The move raises questions about whether the Liberal government is reconsidering its ban on purchasing the controversial F-35 jet.
Prime Minister Justin Trudeau's party announced during last year's election campaign that it "no longer makes sense" to buy a fighter with the F-35's stealth, first-strike capability, citing skyrocketing costs for a plane that has been plagued with development problems. The Liberals vowed instead to buy a "lower-priced" aircraft and funnel the money saved into the Royal Canadian Navy.
This week, however, Department of National Defence spokeswoman Ashley Lemire said Canada plans to pay the latest required annual instalment to the Joint Strike Fighter program. She said the upcoming payment is estimated to be $32.9-million (U.S.)
The contribution would maintain Canada's membership in the F-35 buyers' pool. This gives Ottawa the right to buy F-35s at a discount and allows Canadian companies to continue to bid on supply contracts for the plane.
Asked why Canada remains in the Joint Strike Fighter program when the Liberals have eliminated the plane as an option, Defence Minister Harjit Singh Sajjan said the government is still reviewing how it should proceed on replacing the country's aging CF-18 fighters.
"We can't just make a very quick decision on something like this. We want to make a responsible decision as we move forward. We have to go through the proper requirements. Once we go through a proper process, decisions will be made at that," he said.
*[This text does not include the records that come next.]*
Lemma says_reads calls ss : ∀ open results, runs open ss = true → NoDup (open ++ launches ss) →
  (∀ i, i ∈ launches ss → results !! i = Some None) →
  (∀ i, i ∈ open ++ launches ss → is_Some (calls !! i) ∧ is_Some (results !! i)) →
  says (run_reads l ss calls results) (reads_post calls open (launches ss) results).
Proof.
  induction ss as [|[i|i] ss IH]; intros open results Hrun Hnd Hnone Hin; cbn [run_reads runs launches omap list_omap] in *.
  - destruct open; [|done]. apply says_ret. split_and!; try done; intros i Hi; by apply not_elem_of_nil in Hi.
  - destruct (Hin i) as [[c Hc] _]; [set_solver|]. rewrite Hc. eapply says_bind; [apply says_launch|].
    fold (launches ss) in *. assert (Hp : i :: open ++ launches ss ≡ₚ open ++ i :: launches ss) by apply Permutation_middle.
    rewrite <- Hp in Hnd. pose proof Hnd as Hni. apply NoDup_cons in Hni as [Hni _].
    assert (Hi : results !! i = Some None) by (apply Hnone; set_solver). pose proof (lookup_lt_Some _ _ _ Hi) as Hlt.
    assert (Hin' : ∀ j, j ∈ (i :: open) ++ launches ss → is_Some (calls !! j) ∧ is_Some (results !! j)) by (intros j Hj; apply Hin; rewrite <- Hp; done).
    intros results' e [[-> ->]|[[o ->] ->]]; (eapply says_conseq; [apply (IH (i :: open)); try done|]).
    + intros j Hj. apply Hnone. set_solver.
    + intros r e. by apply reads_started.
    + intros j Hj. rewrite list_lookup_insert_ne by set_solver. apply Hnone. set_solver.
    + intros j Hj. rewrite list_lookup_insert_is_Some. by apply Hin'.
    + intros r e. by eapply reads_refused.
  - apply andb_true_iff in Hrun as [Hi Hrun]. apply bool_decide_eq_true in Hi. fold (launches ss) in *.
    set (open' := List.filter _ open) in *. assert (Hp : open ≡ₚ i :: open') by (apply open_take; [by apply NoDup_app in Hnd as [? _]|done]).
    destruct (Hin i) as [[c Hc] [ro Hri]]; [set_solver|]. rewrite Hc. rewrite Hp in Hnd. apply NoDup_cons in Hnd as [Hni Hnd].
    assert (Hin' : ∀ j, j ∈ open' ++ launches ss → is_Some (calls !! j) ∧ is_Some (results !! j)) by (intros j Hj; apply Hin; rewrite Hp; set_solver).
    eapply says_bind; [apply says_finish|]. rewrite Hri. destruct ro as [o|]; intros results' e.
    + intros [-> ->]. eapply says_conseq; [by apply (IH open')|]. intros r e. by eapply reads_over.
    + intros [[o ->] [es ->]]. eapply says_conseq; [apply (IH open'); try done|].
      * intros j Hj. rewrite list_lookup_insert_ne by set_solver. by apply Hnone.
      * intros j Hj. rewrite list_lookup_insert_is_Some. by apply Hin'.
      * intros r e. by eapply reads_ended.
Qed.

(** Calls run one after another: each alone, and answered unless the run ends. *)
Lemma says_changes calls is_ : ∀ results, NoDup is_ → (∀ i, i ∈ is_ → results !! i = Some None ∧ is_Some (calls !! i)) →
  says (run_changes l is_ calls results) (λ x e, length (fst x) = length results ∧
    (∀ i, i ∉ is_ → fst x !! i = results !! i) ∧
    (snd x = None → ∀ i, i ∈ is_ → ∃ o, fst x !! i = Some (Some o)) ∧
    balanced e ∧ alone l e ∧ ∀ c, c ∈ ran e → ∃ i, i ∈ is_ ∧ calls !! i = Some c).
Proof.
  assert (Hnil : balanced [] ∧ alone l [] ∧ ∀ (is_ : list nat) c, c ∈ ran [] → ∃ i, i ∈ is_ ∧ calls !! i = Some c).
  { split_and!; [apply (balanced_events [])|apply (alone_events l [])|]. intros k c Hc. by apply not_elem_of_nil in Hc. }
  induction is_ as [|i is_ IH]; intros results Hnd Hin; cbn [run_changes].
  { apply says_ret. split_and!; try done; try apply Hnil. intros _ j Hj. by apply not_elem_of_nil in Hj. }
  apply NoDup_cons in Hnd as [Hi Hnd]. destruct (Hin i) as [Hr [c Hc]]; [by left|]. rewrite Hc. pose proof (lookup_lt_Some _ _ _ Hr) as Hlt.
  (* one block, then the rest *)
  eapply (says_bind _ _ (λ results' e, results' = results ∧ e = [Started c] ∨ (∃ o, results' = <[i := Some o]> results) ∧ e = [])).
  { eapply says_conseq; [apply says_launch|]. done. }
  intros r1 e1 H1. eapply (says_bind _ _ (λ results' e, (∃ o, results' = <[i := Some o]> results) ∧
      (e1 ++ e = [] ∨ ∃ es, e1 ++ e = block c es))).
  { eapply says_conseq; [apply says_finish|]. intros r e He. destruct H1 as [[-> ->]|[[o ->] ->]].
    - rewrite Hr in He. destruct He as [Ho [es ->]]. split; [done|]. right. by exists es.
    - rewrite list_lookup_insert_eq in He by done. destruct He as [-> ->]. split; [by exists o|by left]. }
  intros r2 e2 [[o ->] He]. rewrite list_lookup_insert_eq by done.
  assert (Hblock : balanced (e1 ++ e2) ∧ alone l (e1 ++ e2) ∧ ∀ d, d ∈ ran (e1 ++ e2) → d = c).
  { destruct He as [->|[es ->]]; split_and!; try apply Hnil; [|apply block_balanced|apply block_alone|].
    - intros d Hd. by apply not_elem_of_nil in Hd.
    - intros d. rewrite block_ran. apply list_elem_of_singleton. }
  destruct Hblock as (Hb & Ha & Hrun). destruct (String.eqb (co_terminal o) "").
  - eapply says_conseq; [apply IH; [done|]|].
    + intros j Hj. rewrite list_lookup_insert_ne by set_solver. apply Hin. by right.
    + intros x e (G1 & G2 & G3 & G4 & G5 & G6). rewrite length_insert in G1. rewrite (app_assoc e1 e2 e). split_and!; try done.
      * intros j Hj. rewrite G2 by set_solver. apply list_lookup_insert_ne. set_solver.
      * intros Hx j Hj. apply elem_of_cons in Hj as [->|Hj]; [|by apply G3]. exists o. rewrite G2 by done. by apply list_lookup_insert_eq.
      * by apply balanced_app.
      * by apply alone_app.
      * intros d. rewrite ran_app. intros [Hd|Hd]%elem_of_app; [exists i; rewrite (Hrun d Hd); split; [by left|done]|].
        destruct (G6 d Hd) as (j & Hj & Hd'). exists j. split; [by right|done].
  - apply says_ret. cbn [fst snd]. rewrite app_nil_r, length_insert. split_and!; try done.
    + intros j Hj. apply list_lookup_insert_ne. set_solver.
    + intros d Hd. exists i. rewrite (Hrun d Hd). split; [by left|done].
Qed.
The annual required contribution to remain in the Joint Strike Fighter program, alongside allies such as the United States and Britain, has varied between $21-million and $48.5-million over the past five years.
Conservative Senator Daniel Lang said the federal government's decision to stay in the program is puzzling.
"Why would anybody spend millions of dollars to stay in a program they're not going to participate in?" said Mr. Lang, who chairs the Senate national security and defence committee.
Leaving the Joint Strike Fighter program would hurt Canadian business because companies would no longer be able to bid on contracts to supply parts and software for the plane.
Canadian companies have won more than $750-million in contracts related to the F-35 because Canada has been a partner in the program for decades. Should the Liberals exit the program, Canadian firms' contracts will wind down and they will not be eligible to bid on further work.
"At this time, Canada remains in the Joint Strike Fighter program, which ensures Canada can continue to benefit from economic opportunities resulting from the partnership while we work to determine the way forward," the Defence Department's Ms. Lemire said.
One procurement expert working for the federal government, who spoke on condition of anonymity, said it's unclear whether Ottawa could successfully defend against legal action should it bar jet maker Lockheed Martin and its F-35 plane from a competition. "They will have to decide whether they want to run a competition or face a lawsuit.… The easiest option for a variety of reasons is to run a competition and run it fairly."
The Liberals inherit a military purchasing effort plagued by delays and cost overruns, from shipbuilding to aircraft.
"I will be honest with you. Our procurement system is not providing capabilities to [Canadian Forces] members in a timely manner," Mr. Sajjan told the Senate on Wednesday.
The Trudeau government has created a cabinet committee to oversee defence procurement that will be headed by Natural Resources Minister Jim Carr, who previously served as president and chief executive of the Business Council of Manitoba.